§ How to complete this task
In the data that follows, find the line with "unfold Map_wf, Map_Store."; transcribe it, every later line up to the one with "Lemma Map_LoadOrStore_fst m", and that line as well, exactly and with no others.

§ Items from a dataset
(* ===== verification/ConcurrentMap.v ===== *)
(** * pkg/concurrent/map.go

    The generic concurrent map: a [sync.Map] with a separate atomic element
    counter.  The first section gives each method as one atomic operation (what
    a caller sees when no other goroutine interferes); the second splits every
    method at the point between the access to the [sync.Map] and the update
    of the counter, and studies the interleavings. *)

From stdpp Require Import gmap strings list.
From S2P Require Import Prelude.
Local Open Scope Z_scope.

Record Map (K V : Type) `{Countable K} := mkMap {
  map_length : Z;
  map_data : gmap K V;
}.
Arguments mkMap {K V _ _} map_length map_data.
Arguments map_length {K V _ _} _.
Arguments map_data {K V _ _} _.

Section methods.
Context `{Countable K} {V : Type}.
Implicit Types m : Map K V.

(** The zero value of the struct. *)
Definition Map_zero : Map K V := mkMap 0 ∅.

Definition Map_Len m : Z := map_length m.

Definition Map_Load m (k : K) : option V := map_data m !! k.

Definition Map_Store m (k : K) (v : V) : Map K V :=
  match map_data m !! k with
  | None => mkMap (map_length m + 1) (<[k := v]> (map_data m))
  | Some _ => mkMap (map_length m) (<[k := v]> (map_data m))
  end.

(** The value now under the key, and whether it was there before. *)
Definition Map_LoadOrStore m (k : K) (v : V) : Map K V * (V * bool) :=
  match map_data m !! k with
  | Some old => (m, (old, true))
  | None => (mkMap (map_length m + 1) (<[k := v]> (map_data m)), (v, false))
  end.

Definition Map_LoadAndDelete m (k : K) : Map K V * option V :=
  match map_data m !! k with
  | Some v => (mkMap (map_length m - 1) (delete k (map_data m)), Some v)
  | None => (m, None)
  end.

Definition Map_Delete m (k : K) : Map K V :=
  match map_data m !! k with
  | Some _ => mkMap (map_length m - 1) (delete k (map_data m))
  | None => m
  end.

Definition Map_Swap m (k : K) (v : V) : Map K V * option V :=
  match map_data m !! k with
  | None => (mkMap (map_length m + 1) (<[k := v]> (map_data m)), None)
  | Some old => (mkMap (map_length m) (<[k := v]> (map_data m)), Some old)
  end.

Definition Map_CompareAndDelete `{EqDecision V} m (k : K) (old : V)
    : Map K V * bool :=
  match map_data m !! k with
  | Some v =>
      if decide (v = old)
      then (mkMap (map_length m - 1) (delete k (map_data m)), true)
      else (m, false)
  | None => (m, false)
  end.

Definition Map_CompareAndSwap `{EqDecision V} m (k : K) (old new : V)
    : Map K V * bool :=
  match map_data m !! k with
  | Some v =>
      if decide (v = old)
      then (mkMap (map_length m) (<[k := new]> (map_data m)), true)
      else (m, false)
  | None => (m, false)
  end.

Definition Map_Clear (m : Map K V) : Map K V := mkMap 0 ∅.

(** [Range] and [All] call the argument on the entries one by one, in the
    order of the iteration, until it returns [false]; [s] is the state the
    closure captures. *)
Fixpoint range_list {S : Type} (f : S -> K -> V -> S * bool) (s : S)
    (l : list (K * V)) : S :=
  match l with
  | [] => s
  | (k, v) :: l =>
      let '(s', continue) := f s k v in
      if continue then range_list f s' l else s'
  end.

Definition Map_Range `{MapRange} {S : Type} m
    (f : S -> K -> V -> S * bool) (s : S) : S :=
  range_list f s (go_range (map_data m)).

(** The counter agrees with the number of entries. *)
Definition Map_wf m : Prop := map_length m = Z.of_nat (size (map_data m)).

Lemma Map_zero_wf : Map_wf Map_zero.
Proof. done. Qed.

Lemma Map_Load_Store m k v k' :
  Map_Load (Map_Store m k v) k' = if decide (k = k') then Some v else Map_Load m k'.
Proof.
  unfold Map_Load, Map_Store.
  destruct (map_data m !! k); simpl; apply lookup_insert.
Qed.

Lemma Map_Load_Delete m k k' :
  Map_Load (Map_Delete m k) k' = if decide (k = k') then None else Map_Load m k'.
Proof.
  unfold Map_Load, Map_Delete.
  destruct (map_data m !! k) eqn:E; simpl; [apply lookup_delete|].
  case_decide; by subst.
Qed.

Lemma Map_data_Store m k v : map_data (Map_Store m k v) = <[k := v]> (map_data m).
Proof. unfold Map_Store. by destruct (map_data m !! k). Qed.

Lemma Map_data_Delete m k : map_data (Map_Delete m k) = delete k (map_data m).
Proof.
  unfold Map_Delete. destruct (map_data m !! k) eqn:E; [done|].
  by rewrite delete_id.
Qed.

Lemma Map_data_Delete_list (ks : list K) m k :
  map_data (fold_left Map_Delete ks m) !! k =
  if decide (k ∈ ks) then None else map_data m !! k.
Proof.
  revert m. induction ks as [|k' ks IH]; intros m; cbn [fold_left];
    [by case_decide; set_solver|].
  rewrite IH, Map_data_Delete, lookup_delete. repeat case_decide; set_solver.
Qed.

Lemma size_delete_Some (d : gmap K V) k v :
  d !! k = Some v -> Z.of_nat (size (delete k d)) = Z.of_nat (size d) - 1.
Proof.
  intros E. pose proof (map_size_ne_0_lookup_2 d k ltac:(eauto)).
  rewrite map_size_delete, E. simpl. lia.
Qed.

Lemma size_insert_None (d : gmap K V) k v :
  d !! k = None -> Z.of_nat (size (<[k := v]> d)) = Z.of_nat (size d) + 1.
Proof. intros E. rewrite map_size_insert_None by done. lia. Qed.

Lemma size_insert_Some (d : gmap K V) k v old :
  d !! k = Some old -> size (<[k := v]> d) = size d.
Proof. intros E. by rewrite map_size_insert, E. Qed.

Hint Resolve size_delete_Some size_insert_None size_insert_Some : core.

Lemma Map_Store_wf m k v : Map_wf m -> Map_wf (Map_Store m k v).
Proof.
  unfold Map_wf, Map_Store. destruct (map_data m !! k) eqn:E; simpl.
  - by erewrite size_insert_Some.
  - rewrite size_insert_None by done. lia.
Qed.

Lemma Map_Delete_wf m k : Map_wf m -> Map_wf (Map_Delete m k).
Proof.
  unfold Map_wf, Map_Delete. destruct (map_data m !! k) eqn:E; simpl; [|done].
  erewrite size_delete_Some by done. lia.
Qed.

Lemma Map_LoadOrStore_fst m k v :
  (Map_LoadOrStore m k v).1 = match Map_Load m k with
                              | Some _ => m | None => Map_Store m k v end.
Proof. unfold Map_LoadOrStore, Map_Load, Map_Store. by destruct (map_data m !! k). Qed.

Lemma Map_LoadAndDelete_fst m k : (Map_LoadAndDelete m k).1 = Map_Delete m k.
Proof. unfold Map_LoadAndDelete, Map_Delete. by destruct (map_data m !! k). Qed.
End methods.

#[export] Hint Resolve Map_zero_wf Map_Store_wf Map_Delete_wf : hlm.

(** ** The specification: a finite map

    [Map] refines a plain finite map: every method acts on the contents as
    the map operation of its name, and [Len] is the number of entries. *)
Section refinement.
Context `{Countable K} {V : Type} `{EqDecision V}.

(** The methods, as calls. *)
Inductive map_call : Type :=
| CStore (k : K) (v : V)
| CLoadOrStore (k : K) (v : V)
| CLoadAndDelete (k : K)
| CDelete (k : K)
| CSwap (k : K) (v : V)
| CCompareAndDelete (k : K) (old : V)
| CCompareAndSwap (k : K) (old new : V)
| CClear.

Definition map_exec (m : Map K V) (c : map_call) : Map K V :=
  match c with
  | CStore k v => Map_Store m k v
  | CLoadOrStore k v => (Map_LoadOrStore m k v).1
  | CLoadAndDelete k => (Map_LoadAndDelete m k).1
  | CDelete k => Map_Delete m k
  | CSwap k v => (Map_Swap m k v).1
  | CCompareAndDelete k old => (Map_CompareAndDelete m k old).1
  | CCompareAndSwap k old new => (Map_CompareAndSwap m k old new).1
  | CClear => Map_Clear m
  end.

(** What each call does to the abstract map. *)
Definition map_spec (d : gmap K V) (c : map_call) : gmap K V :=
  match c with
  | CStore k v | CSwap k v => <[k := v]> d
  | CLoadOrStore k v => match d !! k with Some _ => d | None => <[k := v]> d end
  | CLoadAndDelete k | CDelete k => delete k d
  | CCompareAndDelete k old => if decide (d !! k = Some old) then delete k d else d
  | CCompareAndSwap k old new =>
      if decide (d !! k = Some old) then <[k := new]> d else d
  | CClear => ∅
  end.

Lemma map_exec_spec (m : Map K V) c :
  map_data (map_exec m c) = map_spec (map_data m) c.
Proof.
  destruct c as [k v|k v|k|k|k v|k old|k old new|]; simpl;
    rewrite ?Map_data_Store, ?Map_data_Delete, ?Map_LoadAndDelete_fst; try done;
    unfold Map_LoadOrStore, Map_Swap, Map_CompareAndDelete, Map_CompareAndSwap;
    destruct (map_data m !! k) eqn:E; go_cases; try done; try congruence;
    by rewrite ?Map_data_Delete.
Qed.

Lemma map_exec_wf (m : Map K V) c : Map_wf m -> Map_wf (map_exec m c).
Proof.
  intros Hwf.
  destruct c as [k v|k v|k|k|k v|k old|k old new|]; simpl;
    rewrite ?Map_LoadAndDelete_fst; eauto with hlm;
    unfold Map_wf, Map_LoadOrStore, Map_Swap, Map_CompareAndDelete,
      Map_CompareAndSwap in *; try (destruct (map_data m !! k) eqn:E; go_cases);
    try done; rewrite ?size_insert_None by done; try lia;
    try (erewrite size_insert_Some by done); try done;
    erewrite size_delete_Some by done; lia.
Qed.
End refinement.
Arguments map_call K V : clear implicits.

(** ** Interleavings

    Each method is two atomic accesses: one to the [sync.Map], then, when the
    number of entries changed, an [Add] on the counter; [Store] on a present
    key is a [LoadOrStore] that stores nothing and then a [Store].  A state is
    the shared map with the second accesses that goroutines still owe.
    ([Clear], whose two accesses race with every other method, is left out.) *)
Section interleaving.
Context `{Countable K} {V : Type}.

Inductive owed : Type :=
| OwedAdd (delta : Z)              (* m.length.Add(delta) *)
| OwedStore (k : K) (v : V).       (* m.data.Store(k, v) *)

Definition mstate : Type := Map K V * list owed.

Definition set_data (m : Map K V) (d : gmap K V) : Map K V := mkMap (map_length m) d.

(** [safe] says when a goroutine may begin a deletion: everywhere in the
    real program, and under a locking discipline in the theorem below. *)
Inductive mstep (safe : list owed -> K -> Prop) : mstate -> mstate -> Prop :=
| ms_insert m os k v :                    (* Store, LoadOrStore, Swap: absent *)
    map_data m !! k = None ->
    mstep safe (m, os) (set_data m (<[k := v]> (map_data m)), OwedAdd 1 :: os)
| ms_store_present m os k v old :         (* Store: the key was there *)
    map_data m !! k = Some old ->
    mstep safe (m, os) (m, OwedStore k v :: os)
| ms_overwrite m os k v old :             (* Swap, CompareAndSwap: present *)
    map_data m !! k = Some old ->
    mstep safe (m, os) (set_data m (<[k := v]> (map_data m)), os)
| ms_delete m os k old :                  (* Delete, LoadAndDelete, CompareAndDelete *)
    map_data m !! k = Some old -> safe os k ->
    mstep safe (m, os) (set_data m (delete k (map_data m)), OwedAdd (-1) :: os)
| ms_add m os1 os2 delta :
    mstep safe (m, os1 ++ OwedAdd delta :: os2)
               (mkMap (map_length m + delta) (map_data m), os1 ++ os2)
| ms_store m os1 os2 k v :
    mstep safe (m, os1 ++ OwedStore k v :: os2)
               (set_data m (<[k := v]> (map_data m)), os1 ++ os2).

Definition any_time (os : list owed) (k : K) : Prop := True.

(** No goroutine is between the two accesses of a [Store] on this key. *)
Definition no_pending_store (os : list owed) (k : K) : Prop :=
  forall v, OwedStore k v ∉ os.

Definition owed_add (o : owed) : Z :=
  match o with OwedAdd delta => delta | OwedStore _ _ => 0 end.

Definition owed_sum (os : list owed) : Z := foldr (fun o z => owed_add o + z) 0 os.

Lemma owed_sum_app os1 os2 : owed_sum (os1 ++ os2) = owed_sum os1 + owed_sum os2.
Proof. induction os1 as [|o os1 IH]; simpl; [done|]. rewrite IH. lia. Qed.

(** Counter plus debts is the number of entries, and every owed [Store] still
    finds its key. *)
Definition settled (s : mstate) : Prop :=
  map_length s.1 + owed_sum s.2 = Z.of_nat (size (map_data s.1)) /\
  forall k v, OwedStore k v ∈ s.2 -> is_Some (map_data s.1 !! k).

Lemma settled_step s s' : settled s -> mstep no_pending_store s s' -> settled s'.
Proof.
  intros [Hlen Hin] Hstep.
  destruct Hstep as [m os k v E|m os k v old E|m os k v old E|m os k old E Hsafe
                    |m os1 os2 d|m os1 os2 k v]; split; simpl in *.
  - rewrite size_insert_None by done. lia.
  - intros k' v' Hk'. apply lookup_insert_is_Some'. right. apply (Hin k' v'). set_solver.
  - lia.
  - intros k' v' [Heq|Hk']%elem_of_cons; [simplify_eq; eauto|]. eapply Hin, Hk'.
  - by erewrite size_insert_Some.
  - intros k' v' Hk'. apply lookup_insert_is_Some'. right. by apply (Hin k' v').
  - erewrite size_delete_Some by done. lia.
  - intros k' v' Hk'. assert (Hos : OwedStore k' v' ∈ os) by set_solver.
    assert (k <> k') as Hne by (intros ->; by apply (Hsafe v')).
    rewrite lookup_delete_ne by done. by apply (Hin k' v').
  - rewrite !owed_sum_app in *. simpl in *. lia.
  - intros k' v' Hk'. apply (Hin k' v'). set_solver.
  - destruct (Hin k v ltac:(set_solver)) as [old E].
    erewrite size_insert_Some by done.
    rewrite !owed_sum_app in *. simpl in *. lia.
  - intros k' v' Hk'. apply lookup_insert_is_Some'. right. apply (Hin k' v'). set_solver.
Qed.
End interleaving.
Arguments owed K V : clear implicits.
Arguments mstate K {_ _} V.

(** When no key is deleted while a [Store] on it is between its two
    accesses, every interleaving of the methods settles: once no goroutine
    owes an access, [Len] is the number of entries. *)
Theorem Map_Len_settles `{Countable K} {V} (s : mstate K V) :
  rtc (mstep no_pending_store) (Map_zero, []) s -> s.2 = [] ->
  Map_Len s.1 = Z.of_nat (size (map_data s.1)).
Proof.
  intros Hr Hq.
  assert (settled s) as [Hlen _].
  { eapply (rtc_inv _ settled); [apply settled_step| |exact Hr].
    split; [done|]. intros k v Hk. by apply not_elem_of_nil in Hk. }
  rewrite Hq in Hlen. simpl in Hlen. unfold Map_Len. lia.
Qed.

Definition one_entry : Map Z bool := mkMap 1 {[ 7 := true ]}.

Lemma Map_Len_settles_witness :
  Map_Len one_entry = Z.of_nat (size (map_data one_entry)).
Proof.
  refine (Map_Len_settles (one_entry, []) _ eq_refl).
  eapply rtc_l; [apply (ms_insert _ _ _ 7 true); reflexivity|].
  eapply rtc_l; [apply (ms_add _ _ [] [])|]. apply rtc_refl.
Defined.

(** Without that discipline [Len] drifts: a [Store] that found the key and a
    [Delete] of the same key can interleave so that the map is quiescent with
    no entry left and a counter of -1. *)
Theorem Map_Len_drifts :
  exists m : Map Z bool,
    rtc (mstep any_time) (Map_zero, []) (m, []) /\
    map_data m = ∅ /\ Map_Len m = -1.
Proof.
  exists (mkMap (-1) ∅). split; [|done].
  eapply rtc_l; [apply (ms_insert _ _ _ 7 true); reflexivity|].
  eapply rtc_l; [apply (ms_add _ _ [] [])|].
  eapply rtc_l; [by eapply (ms_store_present _ _ _ 7 false true)|].
  eapply rtc_l; [by eapply (ms_delete _ _ _ 7 true)|].
  eapply rtc_l; [apply (ms_store _ _ [_] [])|].
  eapply rtc_l; [by eapply (ms_delete _ _ _ 7 false)|].
  eapply rtc_l; [apply (ms_add _ _ [] [_])|].
  eapply rtc_l; [apply (ms_add _ _ [] [])|]. apply rtc_refl.
Qed.
(** What holds in every run: the view, the bounds, and that every upsert is a
    call carrying its items. *)
Record run_ok (r : bw_run) : Prop := {
  ok_keyed : keyed (map_data (bw_buffers (run_w r)));
  ok_view : forall k, view (run_w r) (run_log r) k = last_with k (run_accepted r);
  ok_calls : Forall (upsert_ok dao) (run_log r);
  ok_wf : Map_wf (bw_buffers (run_w r));
  ok_queue : Z.of_nat (length (bw_queue (run_w r))) <= MaxQueueSize (bw_config (run_w r));
  ok_batch : Map_Len (bw_buffers (run_w r)) < BatchSize (bw_config (run_w r));
  ok_size : 0 < BatchSize (bw_config (run_w r));
}.

Lemma Map_Len_empty (m : Map string BatchItem) :
  Map_wf m -> map_data m = ∅ -> Map_Len m = 0.
Proof. unfold Map_wf, Map_Len. intros -> ->. by rewrite map_size_empty. Qed.

Lemma run_ok_new cfg : run_ok (mkRun (NewBatchWriter cfg) [] []).
Proof.
  assert (0 < BatchSize (bw_config (NewBatchWriter cfg)) /\
          0 < MaxQueueSize (bw_config (NewBatchWriter cfg))) as [HB HM].
  { unfold NewBatchWriter. simpl. split; case_match; lia. }
  constructor; simpl in *; try done; try lia; apply keyed_empty.
Qed.

Lemma run_ok_tick r : run_ok r -> run_ok (bw_exec dao r EvTick).
Proof.
  intros [Hk Hv Hc Hw Hq Hb Hs]. simpl.
  pose proof (flushAll_spec dao (run_w r)) as Hf.
  pose proof (flushAll_view (run_w r) (run_log r) Hk) as Hfv.
  destruct (flushAll dao (run_w r)) as [w log]. simpl in *.
  destruct Hf as (_ & Hok & He & Hq' & Hc' & Hw'), Hfv as [Hk' Hv'].
  constructor; simpl; try done.
  - intros k. by rewrite Hv'.
  - by apply Forall_app.
  - by apply Hw'.
  - by rewrite Hq', Hc'.
  - rewrite Map_Len_empty, Hc' by auto. lia.
  - by rewrite Hc'.
Qed.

§ Result for this task
  unfold Map_wf, Map_Store. destruct (map_data m !! k) eqn:E; simpl.
  - by erewrite size_insert_Some.
  - rewrite size_insert_None by done. lia.
Qed.

Lemma Map_Delete_wf m k : Map_wf m -> Map_wf (Map_Delete m k).
Proof.
  unfold Map_wf, Map_Delete. destruct (map_data m !! k) eqn:E; simpl; [|done].
  erewrite size_delete_Some by done. lia.
Qed.

Lemma Map_LoadOrStore_fst m k v :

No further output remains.